What is expected
From the data below, retype exactly the lines starting with the one that contains "Definition mime_table : list" and ending with the one that contains "(** The answer", both included.
** Supplied records follows **
(** ** Media types *)

Definition mime_table : list (string * string) :=
  [("html", "text/html; charset=utf-8"); ("htm", "text/html; charset=utf-8");
   ("css", "text/css; charset=utf-8"); ("js", "application/javascript"); ("mjs", "application/javascript");
   ("json", "application/json"); ("xml", "application/xml"); ("txt", "text/plain; charset=utf-8");
   ("md", "text/plain; charset=utf-8"); ("png", "image/png"); ("jpg", "image/jpeg"); ("jpeg", "image/jpeg");
   ("gif", "image/gif"); ("webp", "image/webp"); ("svg", "image/svg+xml"); ("ico", "image/x-icon");
   ("wasm", "application/wasm"); ("pdf", "application/pdf"); ("zip", "application/zip");
   ("gz", "application/gzip"); ("mp4", "video/mp4"); ("webm", "video/webm"); ("mp3", "audio/mpeg");
   ("ogg", "audio/ogg"); ("woff", "font/woff"); ("woff2", "font/woff2"); ("ttf", "font/ttf");
   ("otf", "font/otf")]%string.

Definition mime_by_extension (ext : option bytes) : bytes :=
  match ext with
  | None => lit "application/octet-stream"
  | Some e =>
      match list_find (fun m => strcasecmp_eq (lit m.1) e = true) mime_table with
      | Some (_, m) => lit m.2
      | None => lit "application/octet-stream"
      end
  end.

(** ** Helpers of the handler *)

Record stat_t : Type := mk_stat {
  st_isreg : bool;
  st_mtime : Z;
  st_size : Z
}.

(** The answer of [open]: the descriptor, with the answer of [fstat] on it. *)
Abbreviation file_system := (bytes -> option (Z * option stat_t)).

Definition path_is_safe (path : bytes) : bool :=
  match strstr path (lit "..") with None => true | Some _ => false end.

Definition file_extension (path : bytes) : option bytes :=
  match strrchr path 46 with
  | None | Some O => None
  | Some i => Some (drop (S i) path)
  end.

Definition etag_from_stat (st : stat_t) : bytes :=
  snprintf 64 ([DQUOTE] ++ fmt_lx (u64 (st_mtime st)) ++ lit "-" ++ fmt_lx (u64 (st_size st)) ++ [DQUOTE]).

Definition TMP_SIZE : Z := 8192.

(** The expansion of one [try_files] entry into [tmp_path]: [text] are the bytes
    before [tgt], [off] is [tgt - tmp_path].  [snprintf] stores what fits and
    returns the whole length, so [tgt] can move past the array; the terminator
    is then stored outside it. *)
Fixpoint expand_loop (fuel : nat) (path src text : bytes) (off : Z) : bytes * Z :=
  match fuel with
  | O => (text, off)
  | S f =>
      match src with
      | [] => (text, off)
      | c :: src' =>
          if off <? TMP_SIZE - 1 then
            if is_prefix (lit "$uri") src
            then expand_loop f path (drop 4 src) (text ++ snprintf (TMP_SIZE - off) path) (off + zlen path)
            else expand_loop f path src' (text ++ [c]) (off + 1)
          else (text, off)
      end
  end.

Definition expand_try_file (path src : bytes) : cres bytes :=
  let '(text, off) := expand_loop (length src) path src [] 0 in
  if off <? TMP_SIZE then Ret text else Stuck.

(** [EV_WRITE | EV_READ | EV_HUP | EV_EDGE]. *)
Definition EV_WRITE_READ : Z := Z.lor (Z.lor (Z.lor EV_WRITE EV_READ) EV_HUP) EV_EDGE.

Section handler.
Context {RX : Regex}.

(** The loop over [try_files]: what was opened last, and the descriptors closed. *)
Fixpoint try_files_loop (fs : file_system) (root path : bytes) (entries : list bytes) (closed : list sys_call)
    : cres (option (Z * stat_t * bytes) * list sys_call) :=
  match entries with
  | [] => Ret (None, closed)
  | e :: entries' =>
      tmp_path ← expand_try_file path e;
      let resolved := snprintf 8192 (root ++ tmp_path) in
      match fs resolved with
      | None => try_files_loop fs root path entries' closed
      | Some (fd, st) =>
          match st with
          | Some s =>
              if st_isreg s then Ret (Some (fd, s, resolved), closed)
              else try_files_loop fs root path entries' (closed ++ [SysClose fd])
          | None => try_files_loop fs root path entries' (closed ++ [SysClose fd])
          end
      end
  end.

(** Without [try_files]: [arr] is the array [path] up to its terminator. *)
Definition open_plain (fs : file_system) (root path arr : bytes) (plen : Z)
    : cres (option (Z * stat_t * bytes) * list sys_call) :=
  last ← load (Ptr arr 0) (plen - 1);
  let resolved :=
    if last =? 47 then snprintf 8192 (root ++ path ++ lit "index.html") else snprintf 8192 (root ++ path) in
  match fs resolved with
  | None => Ret (None, [])
  | Some (fd, Some s) => if st_isreg s then Ret (Some (fd, s, resolved), []) else Ret (None, [SysClose fd])
  | Some (fd, None) => Ret (None, [SysClose fd])
  end.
** End of Supplied records **
Answer below
Definition mime_table : list (string * string) :=
  [("html", "text/html; charset=utf-8"); ("htm", "text/html; charset=utf-8");
   ("css", "text/css; charset=utf-8"); ("js", "application/javascript"); ("mjs", "application/javascript");
   ("json", "application/json"); ("xml", "application/xml"); ("txt", "text/plain; charset=utf-8");
   ("md", "text/plain; charset=utf-8"); ("png", "image/png"); ("jpg", "image/jpeg"); ("jpeg", "image/jpeg");
   ("gif", "image/gif"); ("webp", "image/webp"); ("svg", "image/svg+xml"); ("ico", "image/x-icon");
   ("wasm", "application/wasm"); ("pdf", "application/pdf"); ("zip", "application/zip");
   ("gz", "application/gzip"); ("mp4", "video/mp4"); ("webm", "video/webm"); ("mp3", "audio/mpeg");
   ("ogg", "audio/ogg"); ("woff", "font/woff"); ("woff2", "font/woff2"); ("ttf", "font/ttf");
   ("otf", "font/otf")]%string.

Definition mime_by_extension (ext : option bytes) : bytes :=
  match ext with
  | None => lit "application/octet-stream"
  | Some e =>
      match list_find (fun m => strcasecmp_eq (lit m.1) e = true) mime_table with
      | Some (_, m) => lit m.2
      | None => lit "application/octet-stream"
      end
  end.

(** ** Helpers of the handler *)

Record stat_t : Type := mk_stat {
  st_isreg : bool;
  st_mtime : Z;
  st_size : Z
}.

(** The answer of [open]: the descriptor, with the answer of [fstat] on it. *)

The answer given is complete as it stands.